To be a false statement, the facts asserted in that statement have to be provably true or false. Thus, statements that are opinions, name-calling, rhetorical hyperbole, and the like cannot be actionable because they are not clearly true or clearly false. Opinions about non-specific descriptions fall under the non-provable, such as calling a store “trashy” (Levinsky’s, Inc. v. Wal-Mart Stores, Inc.) But be warned, simply proffering “I think” before a statement does not magically transform the statement to an opinion. For example, if someone published the statement, “I think Jake stole that car,” that statement is still libelous, as it strongly conveys the author has a reasonable belief it is true, even if the author has no such belief.

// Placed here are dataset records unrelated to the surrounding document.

Lemma updates_reach_the_application_witness :
  let w := history (D := memory_delivery) 5 quiet deliver_reply some_events
             (beginning (sample_position 0) (sample_position 5) (MkUpdate (S754_zero false) 0)
                (MkUpdate (S754_zero false) 5) (MkUpdate (S754_zero false) 0) (MkUpdate (S754_zero false) 5)) in
  told (application w) = [UpdatePosition (sample_position 7)] /\
  told (application w) = take (arrived w) (sent (session w)).
Proof.
  assert (forall t, 6 <= t <= 10 ->
    acceptable (sample_position 5) (MkUpdate (S754_zero false) 5) (MkUpdate (S754_zero false) 5)
      (Service_ (Deliver (SigPosition (sample_position t))))) as Ha.
  { intros t Ht. split; [|unfold int64; simpl; lia]. unfold update_neq.
    assert ((when_ (sample_position 5) =? when_ (sample_position t)) = false) as -> by (apply Z.eqb_neq; simpl; lia).
    by rewrite andb_false_r. }
  cbv zeta. split; [vm_compute; reflexivity|].
  refine (proj1 (updates_reach_the_application (D := memory_delivery) 5 quiet deliver_reply
    (sample_position 0) (sample_position 5) (MkUpdate (S754_zero false) 0) (MkUpdate (S754_zero false) 5)
    (MkUpdate (S754_zero false) 0) (MkUpdate (S754_zero false) 5) some_events (sample_position 9) _ _)).
  - repeat constructor; apply Ha; lia.
  - apply Ha. lia.
Defined.
End Updates.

In libel land, publication only means that at least one other person, besides the person the statement was about, reads the statement. For the Internet age, this means that if a statement was published on a personal blog, Tweeted, Facebooked, etc. and third-party saw the statement, it can be found to qualify as published. The statement must also be “of and concerning” the plaintiff. That is, the third-party must identify it specifically with the plaintiff when reading the statement.
The final piece of libel is the fault of the defendant. Fault refers to the level of culpability the defendant had while making the statement, or their state of mind and knowledge about the statement. The required level of fault is determined by the subject of the statement and the plaintiff’s status. Statements about private individuals and private matters usually only have to prove that the statement was made negligently, the defendant failed to exercise due care in making the statement. The Supreme Court has determined, in an effort to promote protected political speech and public debate, statements about a public figure or a public issue have to show more culpability, a standard called “actual malice” (New York Times v. Sullivan; Gertz v. Robert Welch, Inc.) The actual malice standard is harder to prove than negligence and requires reckless disregard for the truth.